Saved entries
(** * dezoomify: pyramid geometry and the acquisition/composition pipeline

    A shallow embedding of [src/dezoomify.py] (Python 3), and the
    properties of its specification that hold, or fail, on it.

    Numbers.  Python [int] is unbounded: [Z].  The two run fields
    [self.width] and [self.height] are the result of a true division
    ([/] on two ints, a float in Python 3); every float of the program
    is an integer or an integer divided by a power of two, so floats are
    modelled by exact rationals [Q], and [math.floor], [math.ceil] and
    [int(.)] are [Qfloor], [Qceiling] and truncation towards zero.  The
    rationals are the program's doubles while the width, the height and
    the tile size are below 2^53 ([double_exact]): the conversions and the
    divisions by a power of two are then exact, and the ceiling of the
    rounded quotient by the tile size is the ceiling of the exact one.
    From 2^53 on the program rounds, and from 2^1024 on it raises
    [OverflowError]; the model does neither, and the statements that
    depend on the values of the divisions carry the bound.

    Effects.  The log, the files the program creates and deletes, the
    jpegtran commands it runs and the counter of temporary names form the
    state [world]; a computation [M A] takes a state to a result (a value,
    an exception, or no result when the fuel of a loop runs out) and the
    next state.  The network and the jpegtran executable are parameters
    ([env]).  The logger records every call with its level; the handler's
    threshold (WARNING unless [-v]) is applied when a log is read
    ([shown]).

    Threads.  One iteration of a downloader thread is atomic, and the
    threads are scheduled one after the other.  The join loop is a function
    of the sequence of results of [joinQueue.get], and its properties are
    proved for every such sequence. *)

From stdpp Require Import gmap strings.
From Stdlib Require Import ZArith QArith Qround Qpower List Lia.
From Stdlib Require Import String Ascii DecimalString.
Import ListNotations.

Local Open Scope Z_scope.

(** ** Python arithmetic *)

Module Py.

(** [math.floor(q)] and [math.ceil(q)] on a float *)
Definition floor (q : Q) : Z := Qfloor q.
Definition ceil (q : Q) : Z := Qceiling q.

(** [int(q)] on a float: truncation towards zero *)
Definition int (q : Q) : Z :=
  if Qle_bool 0 q then Qfloor q else Qceiling q.

(** [float(n)] and the implicit int-to-float promotion of [/] *)
Definition float (n : Z) : Q := inject_Z n.

(** [pow(2, n)] and [2 ** n] for an int [n]: an int for [n >= 0], the
    float [1 / 2 ** -n] otherwise *)
Definition pow2 (n : Z) : Q := Qpower 2 n.

(** [range(a, b)] *)
Definition range (a b : Z) : list Z :=
  map (fun i => a + Z.of_nat i) (seq 0 (Z.to_nat (b - a))).

(** ['%d' % q] on a float argument: the integer part *)
Definition fmt_d (q : Q) : Z := int q.

(** [str(n)] and ['{}'.format(n)] on an int: its decimal digits *)
Definition str (n : Z) : string := NilZero.string_of_int (Z.to_int n).

(** [l[i]] on a list: negative indices count from the end, [None]
    stands for [IndexError] *)
Definition getitem {A : Type} (l : list A) (i : Z) : option A :=
  let n := Z.of_nat (List.length l) in
  if (0 <=? i) && (i <? n) then nth_error l (Z.to_nat i)
  else if (- n <=? i) && (i <? 0) then nth_error l (Z.to_nat (n + i))
  else None.

End Py.

(** The geometries on which the rationals of the model are the doubles of
    the program: every integer below 2^53 is a double, a double divided by
    a power of two is a double, and for [0 <= a < 2^53] and
    [0 < t < 2^53] the quotient [a / t], rounded to the nearest double,
    has the ceiling of the exact quotient. *)
Definition double_exact (maxWidth maxHeight tileSize : Z) : Prop :=
  maxWidth < 2 ^ 53 /\ maxHeight < 2 ^ 53 /\ tileSize < 2 ^ 53.

(** ** Results of code that may raise or loop *)

Inductive exn : Type :=
| ZeroDivisionError
| IndexError
| ValueError
| SystemExit
| OSError
| URLError.

Inductive outcome (A : Type) : Type :=
| Done (a : A)
| Raised (e : exn)
| OutOfFuel.
Arguments Done {A} a.
Arguments Raised {A} e.
Arguments OutOfFuel {A}.

(** ** [UntilerDezoomify.getZoomLevels] *)

(** The body of [while True:], with the list under construction in
    [levels]; [fuel] bounds the number of iterations. *)
Fixpoint getZoomLevels_loop (fuel : nat) (tileSize locWidth locHeight : Z)
    (levels : list (Z * Z)) : outcome (list (Z * Z)) :=
  match fuel with
  | O => OutOfFuel
  | S fuel' =>
    if tileSize =? 0 then Raised ZeroDivisionError else
    let widthInTiles := Py.ceil (Py.float locWidth / Py.float tileSize) in
    let heightInTiles := Py.ceil (Py.float locHeight / Py.float tileSize) in
    let levels := levels ++ [(widthInTiles, heightInTiles)] in
    if (widthInTiles =? 1) && (heightInTiles =? 1) then Done levels
    else
      let locWidth := Py.int (Py.float locWidth / 2) in
      let locHeight := Py.int (Py.float locHeight / 2) in
      getZoomLevels_loop fuel' tileSize locWidth locHeight levels
  end.

(** [self.levels] after the call: the accumulated list, reversed *)
Definition getZoomLevels (fuel : nat) (maxWidth maxHeight tileSize : Z)
    : outcome (list (Z * Z)) :=
  match getZoomLevels_loop fuel tileSize maxWidth maxHeight [] with
  | Done levels => Done (rev levels)
  | Raised e => Raised e
  | OutOfFuel => OutOfFuel
  end.

(** ** Integer forms of the float expressions *)

(** ceiling of [a / b] on integers *)
Definition cdiv (a b : Z) : Z := - ((- a) / b).

(** tile grid after [i] halvings of the full size *)
Definition level_at (tileSize w h : Z) (i : nat) : Z * Z :=
  (cdiv (w / 2 ^ Z.of_nat i) tileSize, cdiv (h / 2 ^ Z.of_nat i) tileSize).

Definition single_tile (p : Z * Z) : bool := (fst p =? 1) && (snd p =? 1).

(** ** Files, log records and external commands *)

(** The staging directory of an image: [os.path.splitext(destination)[0]]
    when tiles are kept, a fresh [tempfile.mkdtemp] directory otherwise. *)
Inductive dir : Type :=
| StoreDir (destination : string)
| TempDir (n : nat).

(** The files the program creates and deletes.  [TileFile d col row] is
    [localTileName(col, row)] inside [d]; [TmpImg n] is the [n]-th
    [tempfile.NamedTemporaryFile(suffix='.jpg', delete=False)]. *)
Inductive path : Type :=
| TmpImg (n : nat)
| Dir (d : dir)
| TileFile (d : dir) (col row : Z)
| OutFile (name : string).

Global Instance dir_eq_dec : EqDecision dir.
Proof. solve_decision. Defined.

Global Instance path_eq_dec : EqDecision path.
Proof. solve_decision. Defined.

Definition dir_encode (d : dir) : string + nat :=
  match d with StoreDir s => inl s | TempDir n => inr n end.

• Exercise objective:
Which lines in the records above contain the string "program"? Copy them.

• Task solution:
    ([/] on two ints, a float in Python 3); every float of the program
    rationals are the program's doubles while the width, the height and
    From 2^53 on the program rounds, and from 2^1024 on it raises
    Effects.  The log, the files the program creates and deletes, the
    the program: every integer below 2^53 is a double, a double divided by
(** The files the program creates and deletes.  [TileFile d col row] is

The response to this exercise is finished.